Hackers are looking to exploit stolen personal information, including passwords, dates of birth, log in credentials and more to gain access to financial accounts and other sensitive information, such as medical and tax records. They also like to swipe contact lists to cast a bigger web and trick even more people to download malware and victimize them with fraudulent schemes.

The Federal Trade Commission (FTC) advises Americans to take precautionary measures to thwart identity thieves from stealing personal information from computers, mobile devices and wireless networks. Whether at home, school or work and especially when using the convenience of a WiFi hotspot, encryption is a key tool to protect personal information. Make sure websites -- and every page visited if sending personal information -- are fully encrypted before logging in to them. A website is encrypted if its address starts with https (the s stands for secure). WiFi hotspots are likely not secure unless they require a password.

Go to https://www.consumer.ftc.gov/topics/online-security for more guidance.

To report malware, go to the FTC website https://www.ftc.gov/complaint.
 
Question: How can Americans observe National Cybersecurity Awareness Month?

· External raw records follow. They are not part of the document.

Lemma scan_items_dumps (items : list pyval) :
  forall (v : pyval) (fuel : nat) (rest : string),
    reads_back v -> Forall reads_back items ->
    String.length (Text.join ", " (map Json.dumps (v :: items))) < fuel ->
    Json.scan_items fuel
      (Text.join ", " (map Json.dumps (v :: items)) ++ "]" ++ rest)
      = Ok (Some (v :: items), rest).
Proof.
  induction items as [|v2 more IH]; intros v fuel rest Hv Hitems Hfuel;
    (destruct fuel as [|fuel]; [lia|]); rewrite scan_items_step.
  - cbn [map Text.join] in Hfuel |- *.
    rewrite (Hv fuel ("]" ++ rest)) by (reflexivity || lia). reflexivity.
  - apply Forall_cons in Hitems as [Hv2 Hmore].
    change (map Json.dumps (v :: v2 :: more))
      with (Json.dumps v :: map Json.dumps (v2 :: more)) in Hfuel |- *.
    change (map Json.dumps (v2 :: more))
      with (Json.dumps v2 :: map Json.dumps more) in Hfuel |- * at 1.
    rewrite join_two in Hfuel |- *.
    rewrite !string_length_append in Hfuel. change (String.length ", ") with 2 in Hfuel.
    rewrite !append_assoc.
    rewrite (Hv fuel) by (reflexivity || lia).
    cbn [bind].
    change (", " ++ ?x) with (String "," (String " " x)).
    change (Json.skip_ws (String "," ?x)) with (String "," x). cbn iota.
    change (Text.code "," =? 93)%N with false.
    change (Text.code "," =? 44)%N with true. cbn iota.
    change (Json.skip_ws (String " " ?x)) with (Json.skip_ws x).
    destruct (join_cons ", " (Json.dumps v2) (map Json.dumps more) ("]" ++ rest))
      as [tail Htail].
    assert (Hskip : Json.skip_ws
              (Text.join ", " (Json.dumps v2 :: map Json.dumps more) ++ "]" ++ rest)
            = Text.join ", " (Json.dumps v2 :: map Json.dumps more) ++ "]" ++ rest).
    { rewrite Htail. apply skip_ws_dumps. }
    rewrite Hskip.
    change (Json.dumps v2 :: map Json.dumps more)
      with (map Json.dumps (v2 :: more)).
    rewrite (IH v2 fuel rest Hv2 Hmore); [reflexivity|].
    change (map Json.dumps (v2 :: more))
      with (Json.dumps v2 :: map Json.dumps more). lia.
Qed.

Answer: Give yourself peace of mind by taking cybersecurity seriously. The Department of Homeland Security and National Cybersecurity Alliance have issued guidance for responsible stewardship for all digital citizens. As with any crime, it’s important to stay a step ahead of wrongdoers. That’s why it’s so important to protect usernames and passwords and take advantage of authentication tools. Regularly update software systems to reduce risk of attack by virus. Do not open suspicious links sent to you, even if you know the sender. Steer clear of links in online ads and pop-up banners. For all those who have lost important files and documents when a computer system crashes due to a virus or otherwise, avoid the heartache and headache by backing up digital work files, photos and other valuable information. Be smart with your privacy settings and understand how your purchase history and digital footprint may be collected and distributed by apps, websites and internet-connected devices. Regularly monitor financial accounts and check credit reports. Using security tools will help limit one’s risk of harm from the next data breach and identity theft. As I recently shared at a congressional hearing in October called to examine the massive data breach at Equifax, most Americans are now at risk of real harm, not mere nuisance, from identity theft. Policymakers, law enforcement, businesses and consumers must keep our oars in the water to avert the rising tide of identity thieves, hackers and online scammers, both foreign and domestic.

As chairman of the Senate Judiciary Committee, I pursue aggressive oversight and work on bipartisan legislative tools that will protect individuals, businesses and government from security breaches.

On a larger scale, sophisticated cyber theft poses grave risk to U.S. jobs, national security and American competitiveness. Intellectual property (IP) and innovation prime the pump of America’s 21st century economy. According to the U.S. Department of Commerce, IP accounted for $6.6 trillion in value added, or 38.2 percent of GDP in 2014, adding up to more than 45 million American jobs, about 30 percent of U.S. employment. The FBI reported in 2016 that its investigations of economic espionage and theft of trade secrets on U.S. businesses rose by 53 percent within the previous year.

National Cybersecurity Awareness Month provides an important reminder that Americans cannot afford to ignore. Guard your online information even more carefully than your own pocketbook.  Whereas pickpockets may steal the cash in your wallet, cybercriminals may walk away with your privacy and take your life savings, medical history and tax records in the process. What’s more, the recent massive security data breaches and ongoing investigations of foreign hackers meddling with U.S. elections are a wake-up call to individuals, policymakers, businesses and law enforcement to address the identity theft crisis on our horizon.